- TASK STATEMENT: Copy exactly the lines from the start of the data below through the one that carries "Ok (mkTableSyncWork (ts_streams", and only those.

- GIVEN DATA:
(** [DELETE FROM .. WHERE account = ?1] of the seven tables. *)
Definition clear_account (account : AccountId) (a : AuthTables) : AuthTables :=
  mkAuthTables (delete account (at_state a))
    (filter (fun row => ro_account row.2 ≠ account) (at_roster a))
    (filter (fun row => cb_account row.2 ≠ account) (at_content a))
    (filter (fun row => ir_account row.2 ≠ account) (at_incarnations a))
    (filter (fun row => os_account row.2 ≠ account) (at_ownership a))
    (filter (fun row => gr_owner row.2 ≠ account) (at_grants a))
    (filter (fun row => gc_owner row.2 ≠ account) (at_cuts a)).

Definition PRECONTEXT : StreamId := replicate 32 x00.

(** [ON CONFLICT .. DO UPDATE .. WHERE excluded.removed_at_epoch > removed_at_epoch]. *)
Definition enqueue_readoption_work (account : AccountId) (device : DeviceFingerprint) (stream : StreamId)
    (roster_ref : RosterRef) (removed_at_epoch now_ms : Z) (w : TableSyncWork) : result AnyError TableSyncWork :=
  epoch ← to_column removed_at_epoch;
  let row := mkReadoptionRow roster_ref epoch now_ms None in
  let work :=
    match ts_work w !! (account, device, stream) with
    | Some held => if bool_decide (rw_removed_at_epoch held < epoch) then <[(account, device, stream) := row]> (ts_work w) else ts_work w
    | None => <[(account, device, stream) := row]> (ts_work w)
    end in
  Ok (mkTableSyncWork (ts_streams w) work (ts_suffix w ∖ {[(device, stream)]})).

Definition context_streams (account : AccountId) (w : TableSyncWork) : list StreamId :=
  sort_unstable (snd <$> filter (fun row => row.1 = account) (elements (ts_streams w))).

Definition enqueue_readoption_for_closed_fact (account : AccountId) (roster_ref : RosterRef) (fact : RosterFact)
    (closed_at now_ms : Z) (w : TableSyncWork) : result AnyError TableSyncWork :=
  let device := rr_device_fingerprint (rf_authority fact) in
  match context_streams account w with
  | [] => enqueue_readoption_work account device PRECONTEXT roster_ref closed_at now_ms w
  | streams =>
      fold_rows (fun w stream =>
        stream ← id_fixed 32 stream; enqueue_readoption_work account device stream roster_ref closed_at now_ms w) streams w
  end.

Definition state_row (history : AccountAuthHistory) : result AnyError AuthStateRow :=
  '(classification, depth) ← match hi_classification history with
                             | Live => Ok ("live"%string, None)
                             | Contested depth => d ← to_column (Z.of_nat depth); Ok ("contested"%string, Some d)
                             end;
  count ← to_column (hi_effective_count history);
  Ok (mkAuthStateRow classification depth (hi_contested_successor history) count).

Definition roster_row (account : AccountId) (fact : RosterFact) : result AnyError RosterRow :=
  effective_at ← to_column (rf_effective_at fact);
  closed_at ← transpose to_column (rf_closed_at fact);
  Ok (mkRosterRow account (rr_device_fingerprint (rf_authority fact)) (DeviceRole_as_db_str (rr_current_role (rf_authority fact)))
        effective_at closed_at (stored_boundary (rf_control_boundary fact)) (stored_boundary (rf_secrets_boundary fact))).

Definition write_content_boundary (account : AccountId) (roster_ref : RosterRef) (table : gmap (RosterRef * StreamId) ContentBoundaryRow)
    (row : StreamId * AuthorityBoundary) : result AnyError (gmap (RosterRef * StreamId) ContentBoundaryRow) :=
  match row.2 with
  | BoundaryCut seq hash => insert_row (roster_ref, row.1) (mkContentBoundaryRow account (be_bytes 8 seq) hash) table
  | BoundaryOpen | BoundaryClosed => Ok table
  end.

Definition write_roster_fact (account : AccountId) (now_ms : Z) (s : AuthTables * TableSyncWork) (row : RosterRef * RosterFact)
    : result AnyError (AuthTables * TableSyncWork) :=
  let '(tables, work) := s in
  let '(roster_ref, fact) := row in
  work ← match rf_closed_at fact with
         | Some closed_at => enqueue_readoption_for_closed_fact account roster_ref fact closed_at now_ms work
         | None => Ok work
         end;
  r ← roster_row account fact;
  roster ← insert_row roster_ref r (at_roster tables);
  content ← fold_rows (write_content_boundary account roster_ref) (map_to_list (rf_content_boundaries fact)) (at_content tables);
  Ok (set_content content (set_roster roster tables), work).

Definition incarnation_row (account : AccountId) (fact : OwnerIncarnationFact) : result AnyError IncarnationRow :=
  effective_at ← to_column (of_effective_at fact);
  closed_at ← transpose to_column (of_closed_at fact);
  Ok (mkIncarnationRow account (oa_device_fingerprint (of_authority fact)) effective_at closed_at
        (stored_boundary (of_control_boundary fact)) (stored_boundary (of_secrets_boundary fact))).

Definition ownership_row (account : AccountId) (fact : StreamOwnershipFact) : result AnyError OwnershipRow :=
  effective_at ← to_column (sf_effective_at fact);
  Ok (mkOwnershipRow account (sf_own_id fact) effective_at).

Definition grant_row (account : AccountId) (fact : GrantFact) : result AnyError GrantRow :=
  effective_at ← to_column (gf_effective_at fact);
  closed_at ← transpose to_column (gf_closed_at fact);
  Ok (mkGrantRow account (ga_stream_id (gf_authority fact)) (ga_grantee_account_id (gf_authority fact))
        (GrantRole_as_db_str (ga_role (gf_authority fact))) effective_at closed_at).

(** One [INSERT] for each fact, with the columns of the fact. *)
Definition write_fact {K F R} `{Countable K} (columns : F → result AnyError R) (table : gmap K R) (row : K * F)
    : result AnyError (gmap K R) :=
  r ← columns row.2; insert_row row.1 r table.

Definition write_cut (account : AccountId) (grant_id : GrantId) (table : gmap (GrantId * DeviceFingerprint) GrantCutRow)
    (cut : DeviceCut) : result AnyError (gmap (GrantId * DeviceFingerprint) GrantCutRow) :=
  insert_row (grant_id, dc_device_fingerprint cut) (mkGrantCutRow account (be_bytes 8 (dc_seq cut)) (dc_hash cut)) table.

Definition rewrite_authority_projection (account : AccountId) (history : AccountAuthHistory) (now_ms : Z)
    (tables : AuthTables) (work : TableSyncWork) : result AnyError (AuthTables * TableSyncWork) :=
  let facts := hi_facts history in
  let tables := clear_account account tables in
  state ← state_row history;
  states ← insert_row account state (at_state tables);
  '(tables, work) ← fold_rows (write_roster_fact account now_ms) (map_to_list (af_roster_refs facts)) (set_state states tables, work);
  incarnations ← fold_rows (write_fact (incarnation_row account)) (map_to_list (af_owner_incarnations facts)) (at_incarnations tables);
  ownership ← fold_rows (write_fact (ownership_row account)) (map_to_list (af_stream_ownership facts)) (at_ownership tables);
  grants ← fold_rows (write_fact (grant_row account)) (map_to_list (af_grants facts)) (at_grants tables);
  cuts ← fold_rows (fun table row => fold_rows (write_cut account row.1) row.2 table) (map_to_list (af_grant_cuts facts)) (at_cuts tables);
  Ok (set_cut_rows cuts (set_grant_rows grants (set_ownership ownership (set_incarnations incarnations tables))), work).

(** ** The reads

    A keyed read of one row is a lookup and the account condition of its [WHERE]. *)

Definition keyed {K R} `{Countable K} (owner_of : R → bytes) (account : AccountId) (k : K) (table : gmap K R) : option R :=
  row ← table !! k; if bool_decide (owner_of row = account) then Some row else None.

Definition validated_fact {T} (authority : T) (effective_at : Z) (closed_at : option Z) : result AnyError (AuthorityQuery T) :=
  _ ← from_column effective_at; _ ← transpose from_column closed_at; Ok (Effective authority).

Definition validated_open_fact {T} (authority : T) (effective_at : Z) (closed_at : option Z)
    : result AnyError (AuthorityQuery T) :=
  fact ← validated_fact authority effective_at closed_at;
  Ok (if bool_decide (is_Some closed_at) then Invalid ReferencedEntryNotEffective else fact).

(** [ORDER BY effective_at DESC, key]. *)
Definition newest_first {R} (effective_at : R → Z) (rows : list (bytes * R)) : list (bytes * R) :=
  sort_by_key (fun row => (- effective_at row.2, row.1)) rows.

Section Reads.
Context (db : AccountDb).

Definition missing_reference {T} (account : AccountId) (reference : AccountEntryHash) : result AnyError (AuthorityQuery T) :=
  match db_entries db !! reference with
  | None => Ok UnknownQuery
  | Some row =>
      held ← id_fixed 32 (er_account row);
      Ok (Invalid (if bool_decide (held ≠ account) then WrongSubject else ReferencedEntryNotEffective))
  end.

(** *** Roster *)

Definition load_roster_fact (account : AccountId) (roster_ref : RosterRef)
    : result AnyError (option (RosterAuthority * Z * option Z)) :=
  _ ← require_foldable_account_control db account;
  match keyed ro_account account roster_ref (at_roster (db_auth db)) with
  | None => Ok None
  | Some row =>
      device ← id_fixed 32 (ro_device row);
      role ← DeviceRole_from_db_str (ro_role row);
      Ok (Some (mkRosterAuthority device role, ro_effective_at row, ro_closed_at row))
  end.

Definition stored_roster_ref_effective (account : AccountId) (roster_ref : RosterRef) (device : DeviceFingerprint)
    : result AnyError (AuthorityQuery RosterAuthority) :=
  loaded ← load_roster_fact account roster_ref;
  match loaded with
  | None => missing_reference account roster_ref
  | Some (authority, effective_at, closed_at) =>
      if bool_decide (rr_device_fingerprint authority ≠ device) then Ok (Invalid WrongSubject)
      else validated_open_fact authority effective_at closed_at
  end.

- SOLUTION BELOW:
(** [DELETE FROM .. WHERE account = ?1] of the seven tables. *)
Definition clear_account (account : AccountId) (a : AuthTables) : AuthTables :=
  mkAuthTables (delete account (at_state a))
    (filter (fun row => ro_account row.2 ≠ account) (at_roster a))
    (filter (fun row => cb_account row.2 ≠ account) (at_content a))
    (filter (fun row => ir_account row.2 ≠ account) (at_incarnations a))
    (filter (fun row => os_account row.2 ≠ account) (at_ownership a))
    (filter (fun row => gr_owner row.2 ≠ account) (at_grants a))
    (filter (fun row => gc_owner row.2 ≠ account) (at_cuts a)).

Definition PRECONTEXT : StreamId := replicate 32 x00.

(** [ON CONFLICT .. DO UPDATE .. WHERE excluded.removed_at_epoch > removed_at_epoch]. *)
Definition enqueue_readoption_work (account : AccountId) (device : DeviceFingerprint) (stream : StreamId)
    (roster_ref : RosterRef) (removed_at_epoch now_ms : Z) (w : TableSyncWork) : result AnyError TableSyncWork :=
  epoch ← to_column removed_at_epoch;
  let row := mkReadoptionRow roster_ref epoch now_ms None in
  let work :=
    match ts_work w !! (account, device, stream) with
    | Some held => if bool_decide (rw_removed_at_epoch held < epoch) then <[(account, device, stream) := row]> (ts_work w) else ts_work w
    | None => <[(account, device, stream) := row]> (ts_work w)
    end in
  Ok (mkTableSyncWork (ts_streams w) work (ts_suffix w ∖ {[(device, stream)]})).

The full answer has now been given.